问题
I am trying to solve a system of linear equations of the type: A*X = B in SWIFT.
I have been able to do this using LU factorization based algorithm that consumes O(N^2) memory.
Since my arrays are generally big (10000 samples and more), I am looking at LAPACK that has some functions specific to tridiagonal matrices which consumes only O(N) memory space & are more efficient.
http://www.netlib.org/lapack/explore-html-3.4.2/d4/d62/group__double_g_tsolve.html#
Essentially, I am looking to solve the equations using dgtsv_ or sgtsv_ functions above. But there are no examples I can find.
As I am fairly new to SWIFT, I am struggling to pass the 8 input parameters the function asks for. Is there an example somewhere?

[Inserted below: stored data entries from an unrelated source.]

(** * The deferred removal queue of [MapService] (ngx-mapbox-gl)

    Source: projects/ngx-mapbox-gl/src/lib/map/map.service.ts.

    [MapService] buffers removals of layers, sources, markers, popups and
    images in five private arrays and applies them in [applyChanges], which
    [createMap] subscribes to the zone's [onMicrotaskEmpty] stream.

    The mapbox-gl engine is outside the repository.  It is modelled as an
    oracle that, for every call the service issues, says whether the call
    throws and which removal requests the callbacks it fires issue on the
    service before the call returns (callbacks are taken to call nothing
    of the service but its five removal methods).  Every call and every
    request is recorded in a ghost log, so that orderings can be stated.

    The methods that forward a request to the engine at once ([addLayer],
    [addSource], [move], [setLayerZoomRange], [setAllLayerPaintProperty],
    [setAllLayerLayoutProperty], [addImage], [loadAndAddImage],
    [addPopupToMap], [addMarker], [hookEvents]) are modelled in a second
    part, over JavaScript values and objects, with the calls they forward
    recorded in a ghost list of their own. *)

From Stdlib Require Import List String Bool Arith Lia Permutation.
From Stdlib Require Import PArith.
From Stdlib Require SpecFloat.
Import ListNotations.
Open Scope string_scope.
Open Scope list_scope.

(** ** Engine handles, calls and events *)

(** [Marker] and [Popup] objects are engine objects; only their identity
    matters to the service. *)
Definition Marker := nat.
Definition Popup := nat.

(** The instance built by [new MbMap(options)]. *)
Record MbMap := { map_id : nat }.

Inductive Kind := Layer | Source | MarkerKind | PopupKind | Image.

(** The four delegated layer events [removeLayers] unbinds. *)
Inductive LayerEvent := click | mouseenter | mouseleave | mousemove.

(** The engine calls issued by the modelled methods. *)
Inductive EngineCall :=
| map_off (type : LayerEvent) (layerId : string)   (* mapInstance.off(type, layerId) *)
| map_removeLayer (layerId : string)               (* mapInstance.removeLayer(layerId) *)
| map_removeSource (sourceId : string)             (* mapInstance.removeSource(sourceId) *)
| marker_remove (marker : Marker)                  (* marker.remove() *)
| popup_remove (popup : Popup)                     (* popup.remove() *)
| map_removeImage (imageId : string)               (* mapInstance.removeImage(imageId) *)
| map_remove.                                      (* mapInstance.remove() *)

(** The public removal methods, as requests a caller (or a callback fired
    by the engine) can issue. *)
Inductive Request :=
| ReqLayer (layerId : string)                          (* removeLayer(layerId) *)
| ReqSource (sourceId : string)                        (* removeSource(sourceId) *)
| ReqMarker (marker : Marker)                          (* removeMarker(marker) *)
| ReqPopup (popup : Popup) (skipCloseEvent : bool)     (* removePopupFromMap(popup, skipCloseEvent) *)
| ReqImage (imageId : string).                         (* removeImage(imageId) *)

(** A pending entry: an identifier or handle together with its kind. *)
Inductive Entry :=
| layer_entry (layerId : string)
| source_entry (sourceId : string)
| marker_entry (marker : Marker)
| popup_entry (popup : Popup)
| image_entry (imageId : string).

Definition kind_of (e : Entry) : Kind :=
  match e with
  | layer_entry _ => Layer
  | source_entry _ => Source
  | marker_entry _ => MarkerKind
  | popup_entry _ => PopupKind
  | image_entry _ => Image
  end.

Definition entry_of (r : Request) : Entry :=
  match r with
  | ReqLayer layerId => layer_entry layerId
  | ReqSource sourceId => source_entry sourceId
  | ReqMarker marker => marker_entry marker
  | ReqPopup popup _ => popup_entry popup
  | ReqImage imageId => image_entry imageId
  end.

(** Ghost log: [Called c threw] is written when the engine call [c] ends
    ([threw] tells how), [Enqueued r] when a removal method pushes. *)
Inductive Event :=
| Called (c : EngineCall) (threw : bool)
| Enqueued (r : Request).

(** What the engine does on one call. *)
Record Outcome := {
  throws : bool;               (* the call ends by throwing *)
  reentrant : list Request     (* removals requested by the callbacks it fires *)
}.

(** The engine and the callbacks registered on it: their reaction to a call
    may depend on everything that happened before. *)
Definition Oracle := list Event -> EngineCall -> Outcome.

Inductive JsError :=
| EngineError (c : EngineCall)   (* thrown by the engine inside call [c] *)
| TypeError (c : EngineCall).    (* [c] was attempted on an undefined mapInstance *)

Inductive Completion :=
| Normal
| Throw (e : JsError)
| OutOfFuel.                     (* the loop bound of the model was reached *)

(** ** The service and its environment *)

Record World := {
  (* fields of MapService *)
  mapInstance : option MbMap;
  layerIdsToRemove : list string;
  sourceIdsToRemove : list string;
  markersToRemove : list Marker;
  popupsToRemove : list Popup;
  imageIdsToRemove : list string;
  subscription_closed : bool;    (* this.subscription has been unsubscribed *)
  subChanges : nat;              (* the live subscriptions to onMicrotaskEmpty made by createMap *)
  (* engine objects the service writes to: the [_listeners] table of each
     popup, absent when the popup has none *)
  popup_listeners : list (Popup * list string);
  (* ghost *)
  log : list Event
}.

I paste below my working code (using LU factorization).
import Accelerate
func solve( A:[Double], _ B:[Double] ) -> [Double] {
var inMatrix:[Double] = A
var solution:[Double] = B
// Get the dimensions of the matrix. An NxN matrix has N^2
// elements, so sqrt( N^2 ) will return N, the dimension
var N:__CLPK_integer = __CLPK_integer( sqrt( Double( A.count ) ) )
// Number of columns on the RHS
var NRHS:__CLPK_integer = 1
// Leading dimension of A and B
var LDA:__CLPK_integer = N
var LDB:__CLPK_integer = N
// Initialize some arrays for the dgetrf_(), and dgetri_() functions
var pivots:[__CLPK_integer] = [__CLPK_integer](repeating: 0, count: Int(N))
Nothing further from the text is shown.